How to identify the Top 100 features selected from MLP model

Dear All

I have about 1000 features inputted into the MLP model, I would like to extract the Top 100 important features from the model output, is there any way of doing it?

Thanks
Lawson

I was thinking about feeding the prediction of the model back to a correlation node (linear in this case) and then use the absolute value of the correlation to determine the strongest correlations towards the predicted Target.

The data is from a Kaggle competition (https://www.kaggle.com/c/bnp-paribas-cardif-claims-management) with some transformations and only 500 random cases. So the numbers are just there to demonstrate the nodes. The calculation can be quite costly.
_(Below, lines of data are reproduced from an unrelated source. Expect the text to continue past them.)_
Definition show_LegacyStorageError `{Extern} (e : LegacyStorageError) : str :=
  match e with
  | LegStorage e => $"protected storage error: " ++ show_StorageError e
  | LegSerialization reason => $"legacy migration state serialization failed: " ++ reason
  | LegIo e => $"legacy migration state IO failed: " ++ show_io_error e
  | PublishedStateSync name source =>
      $"legacy migration state " ++ name ++ $" was published but final synchronization failed: "
      ++ show_io_error source
  | StatePublication name source =>
      $"legacy migration state " ++ name ++ $" publication failed with an ambiguous durable result: "
      ++ show_StorageError source
  | LegPrivilege e => $"privilege adjustment failed: " ++ show_SecurityError e
  | OperationAndPrivilegeRestore operation_error restore_error =>
      $"legacy namespace operation failed (" ++ operation_error
      ++ $") and privilege restoration failed (" ++ restore_error ++ $")"
  | LegPrivilegeRestore reason =>
      $"privilege restoration failed after a recoverable namespace transition: " ++ reason
  | IdentityChanged => $"legacy source identity changed after consent; no object was moved"
  | InvalidState reason => $"legacy migration state is invalid: " ++ reason
  | AmbiguousState => $"multiple unfinished legacy migrations are present"
  | RandomFailed status => $"Windows secure random generation failed with NTSTATUS " ++ hex_i32 status
  end.

(** ** Phases

    [MigrationPhase] of legacy.rs. *)
Inductive DetachPhase : Type := Prepared | Detached | RootReady | AuditPending | PhaseDone.
#[export] Instance DetachPhase_eq_dec : EqDecision DetachPhase.
Proof. solve_decision. Defined.
Definition phase_number (p : DetachPhase) : Z :=
  match p with Prepared => 0 | Detached => 1 | RootReady => 2 | AuditPending => 3 | PhaseDone => 4 end.
Definition next_phase (p : DetachPhase) : option DetachPhase :=
  match p with
  | Prepared => Some Detached
  | Detached => Some RootReady
  | RootReady => Some AuditPending
  | AuditPending => Some PhaseDone
  | PhaseDone => None
  end.
Definition label (p : DetachPhase) : str :=
  match p with
  | Prepared => $"prepared"
  | Detached => $"detached"
  | RootReady => $"root-ready"
  | AuditPending => $"audit-pending"
  | PhaseDone => $"done"
  end.
Inductive RecoveryPlan : Type :=
| DetachAndActivate | Activate | MarkAuditPending | RetryTerminalAudit | CompletePlan.
Definition recovery_plan (p : DetachPhase) : RecoveryPlan :=
  match p with
  | Prepared => DetachAndActivate
  | Detached => Activate
  | RootReady => MarkAuditPending
  | AuditPending => RetryTerminalAudit
  | PhaseDone => CompletePlan
  end.

Record MigrationStateRecord : Type := {
  schema : Z;
  migration_id : str;
  state_phase : DetachPhase;
  source_identity : StorageObjectIdentity;
  next_identity : StorageObjectIdentity;
  legacy_name : str;
  next_name : str;
}.
#[export] Instance MigrationStateRecord_eq_dec : EqDecision MigrationStateRecord.
Proof. solve_decision. Defined.
Definition with_phase (p : DetachPhase) (state : MigrationStateRecord) : MigrationStateRecord :=
  {| schema := schema state; migration_id := migration_id state; state_phase := p;
     source_identity := source_identity state; next_identity := next_identity state;
     legacy_name := legacy_name state; next_name := next_name state |}.

(** [serde_json] on the records: what it writes, what it reads from a whole
    file, and the prefixes on which a reader stops. *)
Class StateCodec : Type := {
  state_to_vec : MigrationStateRecord -> list Z;
  state_from_slice : list Z -> result str MigrationStateRecord;
  state_rejects : list Z -> option str;
}.

Definition state_file_name (state : MigrationStateRecord) : str :=
  STATE_PREFIX ++ migration_id state ++ $"-" ++ dec (phase_number (state_phase state)) ++ $"-"
  ++ label (state_phase state) ++ STATE_SUFFIX.

(** ** Results *)
Record ProductionStorage : Type := { ps_root : StorageRoot }.
Record LegacyStorageRecovery : Type := {
  reason : str; detected_identity : StorageObjectIdentity; resume : bool }.
Inductive ProductionStorageState : Type :=
| Ready (storage : ProductionStorage)
| NeedsConsent (recovery : LegacyStorageRecovery)
| NeedsResume (recovery : LegacyStorageRecovery).
Record PendingProductionStorage : Type := {
  pending_storage : ProductionStorage;
  bootstrap : StorageDirectory;
  bootstrap_lock : Z;
  pending_state : MigrationStateRecord;
}.
Definition audit_details (p : PendingProductionStorage) : str :=
  $"migration_id=" ++ migration_id (pending_state p) ++ $"; legacy_object=" ++ legacy_name (pending_state p)
  ++ $"; contents are untrusted, opaque, not imported, and retain their previous permissions".

(** ** The inventory of phases

    A [BTreeMap] from the migration's id to its records is the list of its
    entries in the order of the keys. *)
Fixpoint group_record (record : MigrationStateRecord) (grouped : list (str * list MigrationStateRecord))
    : list (str * list MigrationStateRecord) :=
  match grouped with
  | [] => [(migration_id record, [record])]
  | (id, records) :: grouped' =>
      if str_eqb id (migration_id record) then (id, records ++ [record]) :: grouped'
      else if str_le id (migration_id record) then (id, records) :: group_record record grouped'
      else (migration_id record, [record]) :: grouped
  end.
(** [sort_by_key] is stable. *)
Fixpoint insert_phase (record : MigrationStateRecord) (records : list MigrationStateRecord)
    : list MigrationStateRecord :=
  match records with
  | [] => [record]
  | r :: records' =>
      if (phase_number (state_phase record) <=? phase_number (state_phase r))%Z then record :: records
      else r :: insert_phase record records'
  end.
Definition sort_by_phase (records : list MigrationStateRecord) : list MigrationStateRecord :=
  foldr insert_phase [] records.

Definition follows_in_sequence (first second : MigrationStateRecord) : bool :=
  bool_decide (next_phase (state_phase first) = Some (state_phase second))
  && bool_decide (source_identity first = source_identity second)
  && bool_decide (next_identity first = next_identity second)
  && str_eqb (legacy_name first) (legacy_name second)
  && str_eqb (next_name first) (next_name second).
(** [windows(2)] *)
Fixpoint sequence_consistent (records : list MigrationStateRecord) : bool :=
  match records with
  | first :: ((second :: _) as records') => follows_in_sequence first second && sequence_consistent records'
  | _ => true
  end.
Definition latest_unfinished (records : list MigrationStateRecord)
    : result LegacyStorageError (option MigrationStateRecord) :=
  let records := sort_by_phase records in
  if negb (bool_decide (state_phase <$> head records = Some Prepared))
  then Err (InvalidState ($"migration does not start at prepared"))
  else if negb (sequence_consistent records)
  then Err (InvalidState ($"migration state sequence is inconsistent"))
  else Ok (match last records with
           | Some latest => if bool_decide (state_phase latest = PhaseDone) then None else Some latest
           | None => None
           end).
Fixpoint collect_pending (groups : list (str * list MigrationStateRecord)) (pending : list MigrationStateRecord)
    : result LegacyStorageError (list MigrationStateRecord) :=
  match groups with
  | [] => Ok pending
  | (_, records) :: groups' =>
      let? latest := latest_unfinished records in
      collect_pending groups' (pending ++ match latest with Some r => [r] | None => [] end)
  end.
Definition select_pending (grouped : list (str * list MigrationStateRecord))
    : result LegacyStorageError (option MigrationStateRecord) :=
  let? pending := collect_pending grouped [] in
  match pending with
  | [] => Ok None
  | [state] => Ok (Some state)
  | _ => Err AmbiguousState
  end.

Section Legacy.
Context {S : Type} `{Fuel} `{Extern} `{StateCodec}.
Abbreviation LM := (M S LegacyStorageError).

Definition leg {A} (m : M S StorageError A) : LM A := map_err LegStorage m.
Definition leg_io {A} (r : result io_error A) : LM A := lift (result_map_err LegIo r).

Definition random_id : LM str :=
  let* '(status, bytes) := call (BCryptGenRandom 16) in
  if (status <? 0)%Z then throw (RandomFailed status) else ret (flat_map hex2 (written_over 16 bytes)).

(** [Read::read_to_end], in pieces of a size the standard library chooses. *)
Definition READ_CHUNK : Z := 32.
Fixpoint read_to_end (turns : nat) (file : Z) (bytes : list Z) : M S io_error (list Z) :=
  match turns with
  | O => out_of_fuel
  | Datatypes.S turns' =>
      let* r := call (FileRead file READ_CHUNK) in
      let* data := lift r in
      if is_empty data then ret bytes else read_to_end turns' file (bytes ++ data)
  end.

(** ** The phase journal *)
(** An IO error of the reader is a serialization error. *)
Definition read_state (file : Z) : LM MigrationStateRecord :=
  map_err LegSerialization
    (defer (call (CloseHandle file)) (from_reader state_rejects state_from_slice fuel file [])).

(** The new record is written to a hidden temporary file, synced, and published
    under its name, which must be free. *)
Definition write_state (bootstrap : StorageDirectory) (state : MigrationStateRecord) : LM unit :=
  let final_name := state_file_name state in
  let* opened := attempt (st_open_file bootstrap (encode_utf16 final_name) FILE_GENERIC_READ FILE_SHARE_READ) in
  match opened with
  | Ok file =>
      let* existing := read_state file in
      if bool_decide (existing = state) then ret tt
      else throw (InvalidState ($"state collision for " ++ final_name))
  | Err error =>
      if negb (is_not_found error) then throw (LegStorage error)
      else
        let* id := random_id in
        let temp_name := $"." ++ migration_id state ++ $"-" ++ id ++ $".tmp" in
        let* created := leg (create_state_file bootstrap temp_name) in
        do* on_error (drop_created created)
              (let bytes := state_to_vec state in
               let* r := call (FileWriteAll (cf_file created) bytes) in do* leg_io r in
               let* r := call (FileFlush (cf_file created)) in do* leg_io r in
               let* r := call (FileSyncAll (cf_file created)) in leg_io r) in
        let* published := map_err (StatePublication final_name) (publish created bootstrap final_name) in
        defer (call (CloseHandle published))
          (let* r := call (FileSyncAll published) in
           lift (result_map_err (PublishedStateSync final_name) r))
  end.

Fixpoint load_records (bootstrap : StorageDirectory) (names : list wide)
    (grouped : list (str * list MigrationStateRecord)) : LM (list (str * list MigrationStateRecord)) :=
  match names with
  | [] => ret grouped
  | name :: names' =>
      match from_utf16 name with
      | None => load_records bootstrap names' grouped
      | Some text =>
          if negb (starts_with STATE_PREFIX text) || negb (ends_with STATE_SUFFIX text)
          then load_records bootstrap names' grouped
          else
            let* file := leg (st_open_file bootstrap name FILE_GENERIC_READ FILE_SHARE_READ) in
            let* record := defer (call (CloseHandle file))
              (let* bytes := map_err LegIo (read_to_end fuel file []) in
               let* record := lift (result_map_err (fun e => InvalidState (text ++ $": " ++ e))
                                      (state_from_slice bytes)) in
               if negb (Z.eqb (schema record) 1) || negb (str_eqb (state_file_name record) text)
               then throw (InvalidState ($"state filename/content mismatch: " ++ text))
               else ret record) in
            load_records bootstrap names' (group_record record grouped)
      end
  end.
Definition load_pending_from_bootstrap (bootstrap : StorageDirectory) : LM (option MigrationStateRecord) :=
  let* names := leg (st_entries bootstrap) in
  let* grouped := load_records bootstrap names [] in
  lift (select_pending grouped).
kn_example_mlp_model.knwf (1.3 MB)

I’m gonna argue that that is not possible as DNNs have to be considered as black boxes and this specific issue, eg. their interpretability is one of the main issues with DNNs.

What makes Deep learning superior in certain areas, mostly image stuff, is the fact that they build their own internal features.The actual learning isn’t done on the input features but the internally generated features. Of course the generated features depend on the inputs but the actual relation of input-> output through all the layers is rather difficult task if at all possible.

I quote:

Or to repeat myself the strength of a DNN is to see very complex connections between features that can’t really be explained in such a simple way. Example: feature A is very important if feature X has a value of 10 but else it’s completely irrelevant. This can’t be explained in a simple “Feature importance” table.

Even with random forests I’m kind of skeptical of Feature importance as being useful as a connection outlined above will also be completely missed. After all we actual use such models to detect complex rules / combinations hidden in the features.

3 Likes

Thanks for your explanation.

Is there any other way to “describe” which variables are relatively useful ?

Thanks for your illustration, but it seems not directly related to ANN, i.e. it is only a proxy approach, am I correct?

Yes you are right it only takes the results/scores and tries to indirectly guess which variables have a high correlation (either positive or negative)

I would ask why? This is my personal opinion but you don’t see all that much the reason to know feature importance especially when using a ANN. For example what’s the importance of a single pixel in an image?